Quantum keys cannot be intercepted
During their demonstration, the researchers simulated an attempt to intercept the quantum key. "Eavesdropping incursions are immediately detected if the data rate suddenly drops, at which point the system stops generating the key. This makes manipulation or undetected attacks impossible," explains Zimmermann. "The quantum properties of photons prevent anyone from intercepting or copying the key. Only those in possession of the original quantum key and the encrypted data code can access the data."
Quantum internet via satellite
Currently, quantum keys can only be transmitted via fibre optic cables over distances of a few hundred kilometres. Secure data transmission worldwide requires quantum communication via satellites, which in turn needs standardised procedures and certified devices.

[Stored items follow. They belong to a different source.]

(** [SerializeJSONProperty] with a two-space gap; [indent] is the current
    indentation. A parsed value has no callable [toJSON], so none is
    consulted. *)
Fixpoint stringify (indent : jstring) (v : json) : jstring :=
  match v with
  | JNull => lit "null"
  | JBool true => lit "true"
  | JBool false => lit "false"
  | JNum n => number_to_string n
  | JStr s => quote s
  | JArr [] => lit "[]"
  | JArr items =>
      let inner := indent ++ gap in
      lit "[" ++ newline ++ inner
      ++ join (lit "," ++ newline ++ inner) (List.map (stringify inner) items)
      ++ newline ++ indent ++ lit "]"
  | JObj [] => lit "{}"
  | JObj props =>
      let inner := indent ++ gap in
      lit "{" ++ newline ++ inner
      ++ join (lit "," ++ newline ++ inner)
           (List.map (fun kv => let '(k, x) := kv in
                                quote k ++ lit ": " ++ stringify inner x) props)
      ++ newline ++ indent ++ lit "}"
  end.

Definition JSON_stringify_2 (v : json) : jstring := stringify [] v.

(** *** [Array.prototype.sort(comparefn)]

    The sort is stable: elements that compare equal keep their relative
    order. For a consistent comparator the result is the stable insertion
    sort. *)
Section Sort.
Variable A : Type.
Variable comparefn : A -> A -> Z.

Fixpoint sort_insert (x : A) (l : list A) : list A :=
  match l with
  | [] => [x]
  | y :: l' =>
      if comparefn x y <=? 0 then x :: y :: l' else y :: sort_insert x l'
  end.

Fixpoint sort (l : list A) : list A :=
  match l with
  | [] => []
  | x :: l' => sort_insert x (sort l')
  end.
End Sort.
Arguments sort_insert {A} comparefn x l.
Arguments sort {A} comparefn l.

(** *** [Map] keyed by strings

    Entries are kept in insertion order; [set] on a present key replaces the
    value and keeps the entry where it is. *)
Section StringMap.
Variable V : Type.

Fixpoint map_set (m : list (jstring * V)) (k : jstring) (v : V)
  : list (jstring * V) :=
  match m with
  | [] => [(k, v)]
  | (k', v') :: m' =>
      if str_eqb k' k then (k', v) :: m' else (k', v') :: map_set m' k v
  end.
(** C10. Let [Fetch.Max] be zero or negative, and let an armed pump be
    answered, poll after poll, by empty message sets with the
    partial-trailing-message flag.  Then every poll doubles the [int32] fetch
    size with no clamp and nothing is reported: the pump only sends requests,
    the request of poll [k] asking for [fetchSize * 2 ^ k] bytes wrapped to 32
    bits, and the offset stays where it is.  The request that follows carries
    the wrapped value too; from the 32nd doubling on it carries zero. *)
Theorem unbounded_fetchSize_wraps polls st ch :
  Consumer_Fetch_Max cfg <= 0 ->
  Int.is_int32 (fetchSize (worker st)) ->
  armed st ch ->
  Forall (fun r => exists block,
            carries (worker st) r.1.1 block /\ emptyPartial block) polls ->
  let n := length polls in
  let sized k :=
    set_fetchSize (Int.int32 (fetchSize (worker st) * 2 ^ Z.of_nat k)) (worker st) in
  exists st',
    run cfg (flat_map poll polls) st
      = Some (st', map (fun k => ASendRequest ch (requestOf (sized k) (fetchResultCh st)))
                     (seq 0 n))
    /\ worker st' = sized n
    /\ offset (worker st') = offset (worker st)
    /\ step cfg EvSendRequest st'
         = Some (with_results true (with_requests None st'),
                 [ASendRequest ch (requestOf (sized n) (fetchResultCh st))])
    /\ ((32 <= n)%nat -> rq_MaxBytes (requestOf (sized n) (fetchResultCh st)) = 0).
Proof.
  intros Hmax Hfs Harmed Hall n sized.
  assert (Hrun : exists st',
             run cfg (flat_map poll polls) st
               = Some (st', map (fun k => ASendRequest ch
                                            (requestOf (sized k) (fetchResultCh st)))
                              (seq 0 n))
             /\ worker st' = sized n /\ armed st' ch
             /\ fetchResultCh st' = fetchResultCh st).
  { subst n sized. revert st Hfs Harmed Hall.
    induction polls as [|r polls IH]; intros st Hfs Harmed Hall.
    - exists st. cbn. rewrite Z.mul_1_r, int32_id, set_fetchSize_same by exact Hfs. auto.
    - inversion Hall as [|r' polls' Hr Hrest]; subst.
      destruct (run_poll_unbounded st ch r Hmax Harmed Hr)
        as (st1 & Hrun1 & Hw1 & Harmed1 & Hf1).
      destruct (IH st1) as (st2 & Hrun2 & Hw2 & Harmed2 & Hf2).
      { rewrite Hw1. apply int32_range. }
      { exact Harmed1. }
      { eapply Forall_impl; [exact Hrest|]. intros r' (block & Hc & He).
        exists block. split; [|exact He].
        eapply carries_tp; [|exact Hc]. rewrite Hw1. reflexivity. }
      exists st2. cbn [flat_map length]. rewrite run_app, Hrun1, Hrun2.
      rewrite Hw1, Hf1 in *. cbn [fetchSize set_fetchSize] in *.
      split; [|split; [|split]].
      + f_equal. f_equal. cbn [seq map app]. f_equal.
        * rewrite Z.mul_1_r, int32_id, set_fetchSize_same by exact Hfs. reflexivity.
        * rewrite <- seq_shift, map_map. apply map_ext. intros k.
          rewrite int32_doubled_again. reflexivity.
      + rewrite Hw2, int32_doubled_again. reflexivity.
      + exact Harmed2.
      + rewrite Hf2. reflexivity. }
  destruct Hrun as (st' & Hrun & Hw & (Hx & Hr & Ha & Hq) & Hf).
  exists st'. split; [exact Hrun|]. split; [exact Hw|].
  split; [rewrite Hw; reflexivity|].
  split.
  - rewrite (step_send_request st' ch Hx Hq), Hw, Hf. reflexivity.
  - intros Hn. cbn. apply int32_times_pow32. exact Hn.
Qed.
(** ** Navigation *)

(** C1. With N timers (1 <= N <= 255): from index N-1, [nextTimer] sets
    the index to 0.  From index 0, [previousTimer] computes [(0 - 1) % N]
    on [int]s, which is -1 for N >= 2, and stores it in the [uint8_t]
    index as 255 (not N-1); only for N = 1 does it land on N-1 = 0. *)
Theorem navigation_at_the_ends (self : TimerDisplay) (w : World) :
  1 <= timerCount self <= 255 ->
  (currentIndex self = timerCount self - 1 ->
   nextTimer self w = Done (set_currentIndex self 0) w) /\
  (currentIndex self = 0 ->
   previousTimer self w =
   Done (set_currentIndex self (if timerCount self =? 1 then 0 else 255)) w).
Proof.
  intros HN. split; intros Hi.
  - unfold nextTimer, ret.
    destruct (Z.eqb_spec (timerCount self) 0) as [E|_]; [lia|].
    rewrite Hi. replace (timerCount self - 1 + 1) with (timerCount self) by lia.
    rewrite Z.rem_same by lia. reflexivity.
  - unfold previousTimer, ret.
    destruct (Z.eqb_spec (timerCount self) 0) as [E|_]; [lia|].
    rewrite Hi. cbn [Z.sub Z.add Z.opp].
    destruct (Z.eqb_spec (timerCount self) 1) as [E1|N1].
    + rewrite E1. reflexivity.
    + replace (-1) with (- (1)) by reflexivity.
      rewrite Z.rem_opp_l by lia. rewrite Z.rem_small by lia. reflexivity.
Qed.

The next step is to connect quantum computers, similar to today's internet. "A quantum internet could connect entire quantum computing data centres without leaving the quantum level during data transmission. This would significantly expand the possibilities for processing and encrypting data, for example by entangling quantum objects across multiple locations," says Zimmermann.
Key technologies for a quantum internet
The DLR Institute of Quantum Technologies is developing the key components required for quantum communication via satellite and a quantum internet, such as quantum memory and photon sources. This also includes quantum sensors, which enable more precise measurements for applications such as navigation, Earth observation, connected mobility and materials research.

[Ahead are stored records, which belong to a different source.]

Lemma syncClasses_NoDup cls seen (st : WMI.cache * Charts) :
  NoDup (ID <$> snd st) -> NoDup (ID <$> snd (fst (syncClasses cls seen st))).
Proof.
  revert st. induction cls as [|c cls IH]; intros st Hnd; [done|].
  rewrite (proj1 (syncClasses_cons tmpl fams c cls seen st)).
  by apply IH, sync_NoDup.
Qed.

(** *** Registered entities have their charts *)





(** *** Where registry keys come from *)

Lemma syncEntity_dom c id (st : WMI.cache * Charts) c' id' :
  id' ∈ dom (WMI.registry c' (fst (fst (syncEntity c id st)))) ->
  id' ∈ dom (WMI.registry c' (fst st)) ∨ (c' = c ∧ id' = id).
Proof.
  destruct st as [k cs].
  destruct (syncEntity_cases tmpl fams c id k cs)
    as [(_ & ->)|[(_ & _ & ->)|(_ & _ & ->)]]; cbn [fst]; [by left| |by left].
  rewrite registry_with_registry. case_decide as Hc; [subst c'|by left].
  rewrite dom_insert, elem_of_union, elem_of_singleton.
  intros [->|Hin]; [by right|by left].
Qed.

Lemma sync_dom c ids (st : WMI.cache * Charts) c' id' :
  id' ∈ dom (WMI.registry c' (fst (fst (sync c ids st)))) ->
  id' ∈ dom (WMI.registry c' (fst st)) ∨ (c' = c ∧ id' ∈ ids).
Proof.
  revert st. induction ids as [|id ids IH]; intros st; [by left|].
  rewrite (proj1 (sync_cons tmpl fams c id ids st)). intros Hin.
  destruct (IH _ Hin) as [Hd|[-> Hi]].
  - destruct (syncEntity_dom _ _ _ _ _ Hd) as [?|[-> ->]]; [by left|].
    right. split; [done|apply list_elem_of_here].
  - right. split; [done|by apply list_elem_of_further].
Qed.

Lemma syncClasses_dom cls seen (st : WMI.cache * Charts) c' id' :
  id' ∈ dom (WMI.registry c' (fst (fst (syncClasses cls seen st)))) ->
  id' ∈ dom (WMI.registry c' (fst st)) ∨ id' ∈ seenIDs c' seen.
Proof.
  revert st. induction cls as [|c cls IH]; intros st; [by left|].
  rewrite (proj1 (syncClasses_cons tmpl fams c cls seen st)). intros Hin.
  destruct (IH _ Hin) as [Hd|Hs]; [|by right].
  destruct (sync_dom _ _ _ _ _ Hd) as [?|[-> ?]]; [by left|by right].
Qed.

(** *** Without a reported failure every seen entity is materialized *)

Lemma syncEntity_nofail c id (st : WMI.cache * Charts) :
  snd (syncEntity c id st) = [] ->
  WMI.known (WMI.registry c (fst (fst (syncEntity c id st)))) id = true.
Proof.
  destruct st as [k cs].
  destruct (syncEntity_cases tmpl fams c id k cs)
    as [(Hk & ->)|[(_ & _ & ->)|(_ & _ & ->)]]; cbn [fst snd]; [done| |done].
  intros _. rewrite registry_with_registry_eq.
  unfold WMI.known. by rewrite lookup_insert_eq.
Qed.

Together with other research institutions and industry, DLR contributes its expertise in optical laser communication over long distances and satellite communication to numerous projects. Using these technologies, the DLR Institute of Communications and Navigation is involved in, for example, the QuNET initiative.
The development of quantum computers at the innovation centres of the DLR Quantum Computing Initiative (DLR QCI) is focussed on advancing strategically important future prospects. Through its ecosystem approach, DLR is collaborating with industry and start-ups within the QCI to develop both hardware and software for quantum computing.